Tuesday, February 1, 2011

The Braddock Boulder

At the National Cathedral

This boulder, sitting on the front lawn of the National Cathedral on Wisconsin Avenue, may be the oldest historical marker in the Washington, DC, area commemorating a Colonial event. 




Photo from Benjamin, 1908


On November 10, 1907, the Society of Colonial Wars held a ceremony at the site of the National Cathedral to dedicate this marker commemorating Braddock's ill-fated 1755 march to Fort Duquesne. In his speech, Marcus Benjamin, Governor of the society, called it "the first memorial ever erected in this vicinity in commemoration of a historical event during the Colonial period." The boulder pre-dates the cathedral, construction of which began only a month earlier.
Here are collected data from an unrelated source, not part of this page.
Lemma debug_print_refines_aux bucket log str msg :
  bucket_rep bucket log -> cstr str = Some msg ->
  exists bucket', debug_print bucket str = Some bucket' /\ bucket_rep bucket' (log_append log msg).
Proof.
  intros [Hl Hc] Hm. unfold debug_print, log_append.
  rewrite (strlen_cstr _ _ Hc), (strlen_cstr _ _ Hm). simpl.
  destruct (Z.ltb_spec (Z.of_nat (length msg) + 1) (DEBUG_BUCKET_SIZE - Z.of_nat (length log)))
    as [Hfit|]; [|exists bucket; split; [reflexivity | split; assumption]].
  unfold DEBUG_BUCKET_SIZE in Hfit.
  destruct (cstr_split _ _ Hc) as [post Hb]. destruct (cstr_split _ _ Hm) as [rest Hs].
  assert (Hlen : length bucket = (length log + S (length post))%nat)
    by (rewrite Hb, length_app; reflexivity).
  destruct (memcpy_defined bucket (Z.of_nat (length log)) str (Z.of_nat (length msg) + 1))
    as [bucket' Hcp]; try lia.
  { rewrite Hs, length_app. simpl. lia. }
  exists bucket'. split; [exact Hcp|]. split; [rewrite (memcpy_length _ _ _ _ _ Hcp); exact Hl|].
  unfold memcpy in Hcp. destruct (_ && _) in Hcp; [|discriminate]. injection Hcp as <-.
  rewrite Nat2Z.id.
  assert (take (length log) bucket = log) as -> by (rewrite Hb, take_app_length; reflexivity).
  assert (take (Z.to_nat (Z.of_nat (length msg) + 1)) str = msg ++ [0]) as ->.
  { replace (Z.to_nat (Z.of_nat (length msg) + 1)) with (length (msg ++ [0]))
      by (rewrite length_app; simpl; lia).
    rewrite Hs. change (msg ++ 0 :: rest) with (msg ++ [0] ++ rest).
    rewrite app_assoc, take_app_length. reflexivity. }
  rewrite <- app_assoc. simpl. rewrite app_assoc. apply cstr_app.
  apply Forall_app. split; [exact (cstr_nonzero _ _ Hc) | exact (cstr_nonzero _ _ Hm)].
Qed.
Lemma ctrl_step_ok ts t r :
  rig_ok r -> targets_fixed (r_ctrl r) = true -> ctrl_times_ok ts = true ->
  ctrl_thread_ok t (r_ctrl r) ->
  exists t' r', ctrl_step ts t r = Some (t', r') /\ rig_ok r' /\
    targets_fixed (r_ctrl r') = true /\ ctrl_thread_ok t' (r_ctrl r') /\ trq_limited r r' /\
    r_imu r' = r_imu r.
Proof.
  intros Hr Hf Hts Ht. unfold ctrl_step. destruct (ct_pc t).
  - destruct (ctrl_failsafe_ok r Hr) as (Hr1 & Hi1 & Hf1 & Hst & Hz).
    set (r1 := ctrl_failsafe r) in *.
    assert (Hl1 : trq_limited r r1) by (destruct Hz as [->|[Ea Ee]]; split; lia).
    rewrite <- Hf1 in Hf. clear Hf1. destruct (az_flag_calibrate (r_ctrl r1)).
    + destruct (bool_decide_reflect (az_state (r_ctrl r1) = MOTOR_STATE_CONST_SPEED)) as [Es|Es].
      * cbn [negb]. destruct (ct_old_az t) as [o|] eqn:Eo; [|destruct (Ht (Hst Es) Eo)].
        cbn [mbind option_bind]. set (az := mde_get_az_enc_pos (r_mde r1)).
        set (r2 := if az <? o then _ else r1).
        assert (Hr2 : rig_ok r2 /\ targets_fixed (r_ctrl r2) = true /\ trq_limited r r2 /\ r_imu r2 = r_imu r1).
        { unfold r2. case_bool; [|tauto].
          split_and!; [apply az_set_const_trq_ok, Hr1 | exact Hf | | reflexivity].
          split; [right; simpl; change (i8 (i8 0)) with 0; lia | apply Hl1]. }
        destruct Hr2 as (Hr2 & Hf2 & Hl2 & Hi2).
        destruct (ctrl_rest_ok ts (Some az) (ct_cntr t) r2 Hr2 Hf2 Hts) as (r' & -> & H' & F' & _).
        do 2 eexists. split; [reflexivity|]. split_and!; auto.
        -- rewrite (fr_fixed _ _ F'). exact Hf2.
        -- intros _. discriminate.
        -- eapply trq_limited_frame; eauto.
        -- rewrite (fr_imu _ _ F'). congruence.
      * cbn [negb]. do 2 eexists. split; [reflexivity|].
        split_and!; [apply set_trq_ok, Hr1 | exact Hf | | | exact Hi1].
        -- intros E. destruct (Es E).
        -- split; [right; simpl; change (i8 25) with 25; lia | apply Hl1].
    + destruct (ctrl_rest_ok ts (ct_old_az t) (ct_cntr t) r1 Hr1 Hf Hts) as (r' & -> & H' & F' & _).
      do 2 eexists. split; [reflexivity|]. split_and!; auto.
      * rewrite (fr_fixed _ _ F'). exact Hf.
      * unfold ctrl_thread_ok. rewrite (fr_az_state _ _ F'). intros E. apply Ht, Hst, E.
      * eapply trq_limited_frame; eauto.
      * rewrite (fr_imu _ _ F'). exact Hi1.
  - set (r1 := on_ctrl _ r).
    assert (Hr1 : rig_ok r1) by (apply on_ctrl_ok; [exact Hr | ctrl_range]).
    destruct (ctrl_rest_ok ts (Some 0) (ct_cntr t) r1 Hr1 Hf Hts) as (r' & -> & H' & F' & _).
    do 2 eexists. split; [reflexivity|]. split_and!; auto.
    + rewrite (fr_fixed _ _ F'). exact Hf.
    + intros _. discriminate.
    + eapply trq_limited_frame; [|exact F']. split; left; reflexivity.
    + apply (fr_imu _ _ F').
Qed.
(* ===== verification/I2c.v ===== *)
(** * The I2C driver (hal_i2c.c)

    The state machine of ChibiOS's I2C driver.  Its assertions are enabled in
    this firmware and a failing one halts the system, so [None] is a failed
    assertion here.  The peripheral below it is hardware: any type with the
    operations of the class [I2cLld]. *)

From S2P Require Import Prelude CInt.

Inductive i2cstate_t :=
| I2C_UNINIT
| I2C_STOP
| I2C_READY
| I2C_ACTIVE_TX
| I2C_ACTIVE_RX
| I2C_LOCKED.

#[export] Instance i2cstate_eq_dec : EqDecision i2cstate_t.
Proof. solve_decision. Defined.

Definition I2C_MSG_OK : Z := 0.
Definition I2C_MSG_TIMEOUT : Z := -1.

(** The low-level driver.  A transfer returns a message and the receive buffer;
    what a failed transfer leaves there is any bytes, as many as asked for. *)
Class I2cLld (B : Type) := {
  i2c_lld_start : B -> B;
  i2c_lld_stop : B -> B;
  i2c_lld_master_transmit_timeout : B -> Z -> list Z -> nat -> B * Z * list Z;
  i2c_lld_rx : forall b addr tx n,
    let rx := snd (i2c_lld_master_transmit_timeout b addr tx n) in
    length rx = n /\ Forall (fun r => 0 <= r < 256) rx
}.

(** What the low-level driver has besides: the firmware's device is only written to, with
    an answer read in the same transfer. *)
Class I2cLldRx (B : Type) := {
  i2c_rx_lld :: I2cLld B;
  i2c_lld_master_receive_timeout : B -> Z -> nat -> B * Z * list Z;
  i2c_lld_get_errors : B -> Z;
  i2c_lld_received : forall b addr n,
    let rx := snd (i2c_lld_master_receive_timeout b addr n) in
    length rx = n /\ Forall (fun r => 0 <= r < 256) rx
}.

(** The driver object; the peripheral is part of it, and of the configuration
    only its presence matters.  The error mask, which only the low-level driver
    sets after it was cleared, is kept with the peripheral. *)
Record I2CDriver (B : Type) := mkI2C {
  i2c_state : i2cstate_t;
  i2c_config : bool;
  i2c_periph : B
}.
Arguments mkI2C {B}.
Arguments i2c_state {B}.
Arguments i2c_config {B}.
Arguments i2c_periph {B}.

Section Driver.
Context {B : Type} `{I2cLld B}.

Definition i2cObjectInit (b : B) : I2CDriver B := mkI2C I2C_STOP false b.

(** The states in which the driver may be started or stopped. *)
Definition i2c_idle (s : i2cstate_t) : bool :=
  bool_decide (s = I2C_STOP) || bool_decide (s = I2C_READY) || bool_decide (s = I2C_LOCKED).

Definition i2cStart (d : I2CDriver B) : option (I2CDriver B) :=
  _ ← check (i2c_idle (i2c_state d));
  Some (mkI2C I2C_READY true (i2c_lld_start (i2c_periph d))).

Definition i2cStop (d : I2CDriver B) : option (I2CDriver B) :=
  _ ← check (i2c_idle (i2c_state d));
  Some (mkI2C I2C_STOP false (i2c_lld_stop (i2c_periph d))).

Definition i2cMasterTransmitTimeout (d : I2CDriver B) (addr : Z) (tx : list Z) (rxbytes : nat)
    (timeout : Z) : option (I2CDriver B * Z * list Z) :=
  _ ← check ((0 <? Z.of_nat (length tx)) && negb (timeout =? 0));
  _ ← check (bool_decide (i2c_state d = I2C_READY));
  let '(b, msg, rx) := i2c_lld_master_transmit_timeout (i2c_periph d) addr tx rxbytes in
  Some (mkI2C (if msg =? I2C_MSG_TIMEOUT then I2C_LOCKED else I2C_READY) (i2c_config d) b, msg, rx).

(** ** A start, a transfer and a stop *)

(** Whatever the transfer's outcome, the sequence asserts nothing false and
    leaves the driver stopped. *)
Lemma i2c_session d addr tx n timeout :
  i2c_idle (i2c_state d) = true -> tx <> [] -> timeout <> 0 ->
  let '(b, msg, rx) :=
    i2c_lld_master_transmit_timeout (i2c_lld_start (i2c_periph d)) addr tx n in
  exists d1 d2, i2cStart d = Some d1 /\
    i2cMasterTransmitTimeout d1 addr tx n timeout = Some (d2, msg, rx) /\
    i2cStop d2 = Some (mkI2C I2C_STOP false (i2c_lld_stop b)) /\
    length rx = n /\ Forall (fun r => 0 <= r < 256) rx.
Proof.
  intros Hi Htx Ht. pose proof (i2c_lld_rx (i2c_lld_start (i2c_periph d)) addr tx n) as Hrx.
  unfold i2cStart. rewrite Hi. cbn [check mbind option_bind].
  destruct (i2c_lld_master_transmit_timeout _ addr tx n) as [[b msg] rx] eqn:E.
  eexists. eexists. split; [reflexivity|]. unfold i2cMasterTransmitTimeout. simpl.
  rewrite (check_true (_ && _)).
  - cbn [mbind option_bind]. rewrite E. split; [reflexivity|]. split; [|exact Hrx].
    unfold i2cStop. simpl. destruct (msg =? _); reflexivity.
  - apply andb_true_intro. split; [|apply negb_true_iff, Z.eqb_neq; exact Ht].
    destruct tx; [congruence|]. apply Z.ltb_lt. simpl. lia.
Qed.

End Driver.

(** ** Receiving *)

Section Receive.
Context {B : Type} `{I2cLldRx B}.

Definition i2cGetErrors (d : I2CDriver B) : Z := i2c_lld_get_errors (i2c_periph d).

Definition i2cMasterReceiveTimeout (d : I2CDriver B) (addr : Z) (rxbytes : nat) (timeout : Z)
  : option (I2CDriver B * Z * list Z) :=
  _ ← check (negb (addr =? 0) && (0 <? Z.of_nat rxbytes) && negb (timeout =? 0));
  _ ← check (bool_decide (i2c_state d = I2C_READY));
  let '(b, msg, rx) := i2c_lld_master_receive_timeout (i2c_periph d) addr rxbytes in
  Some (mkI2C (if msg =? I2C_MSG_TIMEOUT then I2C_LOCKED else I2C_READY) (i2c_config d) b, msg, rx).

(** What a client may do with a driver. *)
Inductive i2c_op :=
| I2cStart
| I2cStop
| I2cTransmit (addr : Z) (tx : list Z) (rxbytes : nat) (timeout : Z)
| I2cReceive (addr : Z) (rxbytes : nat) (timeout : Z).

Definition i2c_exec (op : i2c_op) (d : I2CDriver B) : option (I2CDriver B * option Z) :=
  match op with
  | I2cStart => d ← i2cStart d; Some (d, None)
  | I2cStop => d ← i2cStop d; Some (d, None)
  | I2cTransmit addr tx n timeout => '(d, msg, _) ← i2cMasterTransmitTimeout d addr tx n timeout; Some (d, Some msg)
  | I2cReceive addr n timeout => '(d, msg, _) ← i2cMasterReceiveTimeout d addr n timeout; Some (d, Some msg)
  end.

Fixpoint i2c_run (ops : list i2c_op) (d : I2CDriver B) : option (I2CDriver B * list (option Z)) :=
  match ops with
  | [] => Some (d, [])
  | op :: ops => '(d, r) ← i2c_exec op d; '(d, rs) ← i2c_run ops d; Some (d, r :: rs)
  end.

Definition i2c_args_ok (op : i2c_op) : bool :=
  match op with
  | I2cStart | I2cStop => true
  | I2cTransmit _ tx _ timeout => (0 <? Z.of_nat (length tx)) && negb (timeout =? 0)
  | I2cReceive addr n timeout => negb (addr =? 0) && (0 <? Z.of_nat n) && negb (timeout =? 0)
  end.

Definition i2c_transfers (op : i2c_op) : bool := match op with I2cTransmit _ _ _ _ | I2cReceive _ _ _ => true | _ => false end.

(** The driver may transfer after a start that no stop and no transfer with a timeout has
    followed. *)
Definition i2c_ready_after (ready : bool) (op : i2c_op) (r : option Z) : bool :=
  match op, r with
  | I2cStart, _ => true
  | I2cStop, _ => false
  | _, Some msg => negb (msg =? I2C_MSG_TIMEOUT)
  | _, None => ready
  end.

Fixpoint i2c_ready (ready : bool) (ops : list i2c_op) (rs : list (option Z)) : bool :=
  match ops, rs with
  | op :: ops, r :: rs => i2c_ready (i2c_ready_after ready op r) ops rs
  | _, _ => ready
  end.

Definition i2c_at_rest (ready : bool) (d : I2CDriver B) : Prop :=
  i2c_state d = I2C_READY /\ ready = true \/ (i2c_state d = I2C_STOP \/ i2c_state d = I2C_LOCKED) /\ ready = false.

Lemma i2c_exec_spec op d ready : i2c_at_rest ready d -> i2c_args_ok op = true ->
  (i2c_exec op d = None <-> i2c_transfers op = true /\ ready = false) /\
  forall d' r, i2c_exec op d = Some (d', r) -> i2c_at_rest (i2c_ready_after ready op r) d'.
Proof.
  intros Hd Ha. assert (Hidle : i2c_idle (i2c_state d) = true)
    by (unfold i2c_idle; destruct Hd as [[-> _]|[[-> | ->] _]]; reflexivity).
  assert (Hr : bool_decide (i2c_state d = I2C_READY) = ready)
    by (destruct Hd as [[-> ->]|[[-> | ->] ->]]; reflexivity).
  destruct op as [| |addr tx n timeout|addr n timeout]; cbn [i2c_exec i2c_transfers i2c_args_ok] in *.
  - unfold i2cStart. rewrite Hidle. cbn. split; [split; [discriminate|intros [? _]; discriminate]|]. intros d' r [= <- <-]. left. auto.
  - unfold i2cStop. rewrite Hidle. cbn. split; [split; [discriminate|intros [? _]; discriminate]|]. intros d' r [= <- <-]. right. auto.
  - unfold i2cMasterTransmitTimeout. rewrite Ha, Hr. destruct (i2c_lld_master_transmit_timeout _ addr tx n) as [[b msg] rx].
    destruct ready; cbn; [|split; [tauto|discriminate]]. split; [split; [discriminate|intros [_ ?]; discriminate]|].
    intros d' r [= <- <-]. unfold i2c_at_rest. cbn. destruct (msg =? I2C_MSG_TIMEOUT); cbn; auto.
  - unfold i2cMasterReceiveTimeout. rewrite Ha, Hr. destruct (i2c_lld_master_receive_timeout _ addr n) as [[b msg] rx].
    destruct ready; cbn; [|split; [tauto|discriminate]]. split; [split; [discriminate|intros [_ ?]; discriminate]|].
    intros d' r [= <- <-]. unfold i2c_at_rest. cbn. destruct (msg =? I2C_MSG_TIMEOUT); cbn; auto.
Qed.

Lemma i2c_run_spec ops : forall d ready d' rs, i2c_at_rest ready d -> Forall (fun op => i2c_args_ok op = true) ops ->
  i2c_run ops d = Some (d', rs) -> i2c_at_rest (i2c_ready ready ops rs) d'.
Proof.
  induction ops as [|op ops IH]; intros d ready d' rs Hd Ha E; cbn in E; [injection E as <- <-; exact Hd|].
  apply Forall_cons in Ha as [Ha1 Ha2]. destruct (i2c_exec_spec op d ready Hd Ha1) as [_ Hs].
  destruct (i2c_exec op d) as [[d1 r]|]; [|discriminate]. cbn in E. specialize (Hs d1 r eq_refl).
  destruct (i2c_run ops d1) as [[d2 rs']|] eqn:E2; [|discriminate]. injection E as <- <-. cbn. eapply IH; eauto.
Qed.

(** After any sequence of starts, stops and transfers, whatever the bus has answered, the
    next call fails an assertion just when it is a transfer and the driver has not been
    started since the last stop or transfer that timed out. *)
Theorem i2c_transfers_when_ready (b : B) (ops : list i2c_op) (d : I2CDriver B) (rs : list (option Z)) (op : i2c_op) :
  Forall (fun op => i2c_args_ok op = true) (ops ++ [op]) -> i2c_run ops (i2cObjectInit b) = Some (d, rs) ->
  (i2c_exec op d = None <-> i2c_transfers op = true /\ i2c_ready false ops rs = false).
Proof.
  intros Ha E. apply Forall_app in Ha as [Ha1 Ha2]. apply Forall_cons in Ha2 as [Ha2 _].
  apply (i2c_exec_spec op d); [|exact Ha2]. eapply i2c_run_spec; [|exact Ha1|exact E]. right. auto.
Qed.

End Receive.

(** A bus on which the second transfer times out. *)
#[local, program] Instance i2c_demo_lld : I2cLld nat := {
  i2c_lld_start := id;
  i2c_lld_stop := id;
  i2c_lld_master_transmit_timeout b _ _ n := (S b, if Nat.eqb b 1 then -1 else 0, replicate n 0)
}.
Next Obligation. intros b addr tx n. cbn. split; [apply length_replicate|apply Forall_replicate; lia]. Defined.

#[local, program] Instance i2c_demo : I2cLldRx nat := {
  i2c_lld_master_receive_timeout b _ n := (S b, if Nat.eqb b 1 then -1 else 0, replicate n 0);
  i2c_lld_get_errors _ := 0
}.
Next Obligation. intros b addr n. cbn. split; [apply length_replicate|apply Forall_replicate; lia]. Defined.

Lemma i2c_transfers_when_ready_witness :
  i2c_exec (I2cTransmit 64 [0] 0 10)
    (default (i2cObjectInit 0%nat) (fst <$> i2c_run [I2cStart; I2cTransmit 64 [0] 2 10; I2cReceive 64 2 10] (i2cObjectInit 0%nat))) = None.
Proof.
  assert (E : i2c_run [I2cStart; I2cTransmit 64 [0] 2 10; I2cReceive 64 2 10] (i2cObjectInit 0%nat)
              = Some (mkI2C I2C_LOCKED true 2%nat, [None; Some 0; Some (-1)])) by reflexivity.
  rewrite E. apply (i2c_transfers_when_ready 0%nat [I2cStart; I2cTransmit 64 [0] 2 10; I2cReceive 64 2 10] _ [None; Some 0; Some (-1)]);
    [repeat constructor|exact E|split; reflexivity].
Defined.
Lemma timeout_inv sy t :
  sys_inv sy -> exists sy', sys_step (EvTimeout t) sy = Some sy' /\ sys_inv sy'.
Proof.
  intros (Hinv & Hok & Hlost). simpl.
  destruct (sy_threads sy !! t) as [[c|c msg|c]|] eqn:Et;
    try (eexists; split; [reflexivity|split_and!; assumption]).
  eexists. split; [reflexivity|].
  destruct (ch_expire_law (ch_side c) t _ Hinv) as (Hinv' & Hw & Hw' & Hav).
  destruct Hok as (Hnd & Hsus & Hlive & Hready).
  assert (Hwait : forall s, ch_waiting s (ch_expire (ch_side c) t (sy_obj sy)) =
                            filter (fun t' => t' <> t) (ch_waiting s (sy_obj sy))).
  { intros s. destruct (Bool.bool_dec s (ch_side c)) as [->|Hs]; [exact Hw|].
    assert (s = negb (ch_side c)) as -> by (destruct s, (ch_side c); simpl; congruence).
    rewrite Hw', filter_ne_other; [reflexivity|]. intros Hin.
    apply Hsus in Hin as (c' & Ec & Hc'). rewrite Et in Ec. injection Ec as <-. auto. }
  unfold sys_inv. simpl. unfold wake_one. simpl. rewrite Et. split_and!; [exact Hinv'| |].
  - split_and!.
    + intros s. rewrite Hwait. apply NoDup_filter, Hnd.
    + intros s t'. rewrite Hwait, list_elem_of_filter.
      destruct (decide (t' = t)) as [->|Ht].
      * rewrite lookup_insert_eq. split; [tauto|]. intros (? & [=] & _).
      * rewrite lookup_insert_ne by congruence. rewrite <- Hsus. tauto.
    + intros t' c'. destruct (decide (t' = t)) as [->|Ht];
        [rewrite lookup_insert_eq; discriminate|rewrite lookup_insert_ne by congruence; apply Hlive].
    + intros t' c' msg. destruct (decide (t' = t)) as [->|Ht];
        [|rewrite lookup_insert_ne by congruence; apply Hready].
      rewrite lookup_insert_eq. intros [= <- <-]. split; [exact (Hlive _ _ Et)|discriminate].
  - intros s. rewrite Hwait, Hav. destruct (Hlost s) as [->|Hl]; [left; reflexivity|].
    right. rewrite ready_count_insert. simpl. rewrite andb_false_r.
    rewrite (ready_count_delete s (sy_threads sy) t), Et in Hl. exact Hl.
Qed.

Lemma sys_step_inv sy e :
  sys_inv sy -> sys_enabled e sy = true -> event_ok e ->
  exists sy', sys_step e sy = Some sy' /\ sys_inv sy'.
Proof.
  intros Hsy Hen Hok. destruct e as [i|t c|t|t].
  - apply isr_inv; assumption.
  - simpl in *. apply call_inv; [exact Hsy|]. destruct (sy_threads sy !! t); [discriminate|auto].
  - simpl in *. destruct (sy_threads sy !! t) as [[c|c msg|c]|] eqn:Et; try discriminate.
    + destruct (proj2 (proj2 (proj2 (proj1 (proj2 Hsy)))) t c msg Et) as [_ Hmsg].
      destruct (ch_resume_law t msg c (sy_obj sy)) as [HOK Herr].
      destruct (decide (msg = MSG_OK)) as [->|Hne].
      * rewrite HOK by reflexivity. apply call_inv; [exact Hsy|]. rewrite Et. auto.
      * destruct Herr as [r ->]; [lia|]. simpl. eexists. split; [reflexivity|].
        destruct Hsy as (Hinv & Hthr & Hlost).
        destruct (settle_ok t c (Return r) _ _ Hthr) as [Hthr' Hc'];
          [intros c'; rewrite Et; discriminate|exact Logic.I|].
        unfold sys_inv. simpl in *. split_and!; [exact Hinv| |].
        -- refine (threads_ok_ext _ _ _ _ _ Hthr'). intros s. apply app_nil_r.
        -- intros s. rewrite Hc', Et. simpl. rewrite (proj2 (Z.eqb_neq _ _) Hne), andb_false_r.
           rewrite Z.sub_0_r. apply Hlost.
    + apply call_inv; [exact Hsy|]. rewrite Et. auto.
  - apply timeout_inv; assumption.
Qed.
Photos from Benjamin, 1908


The bronze tablet reads:

This Memorial
Was Erected In 1907
By The Society Of Colonial Wars
In The District Of Columbia
To Mark The Road Over Which
On April 14, 1755
A Division Of The British Army
Under General Braddock
Marched On Its Way
To Fort Duquesne

Benjamin goes on to say:
Over yonder highway, known in history as Braddock's road,
a little more than 150 years ago, following the flag of our
mother country, a brave band of soldiers, in order to better
protect the homes of our ancestors, passed in front of this
spot on their way to cruel disaster.

To-day, under the green canopy of these splendid trees,
silent witnesses of that scene, within the precincts of this
sacred ground, recently consecrated by the presence of the
holy prelates of both the English and our own Church, we,
the descendants of worthy ancestors, are gathered to place a
permanent marker in enduring stone and bronze in memory
of that event.
"Yonder highway" would be Wisconsin Avenue, the southern end of the Rockville Pike (modern day MD 355). Benjamin is at pains to show that "...the line of march from Rock Creek to Frederick could have been over no other road than that now known as the Rockville pike".

When I visited in November of 2009, I found this lady gathering ginkgo nuts in the Cathedral close.

2 comments:

  1. What do they do with "ginkgo nuts"? Have you ever smelled the fleshy part? They STINK!

    ReplyDelete
  2. Thank you so much for these old photos!!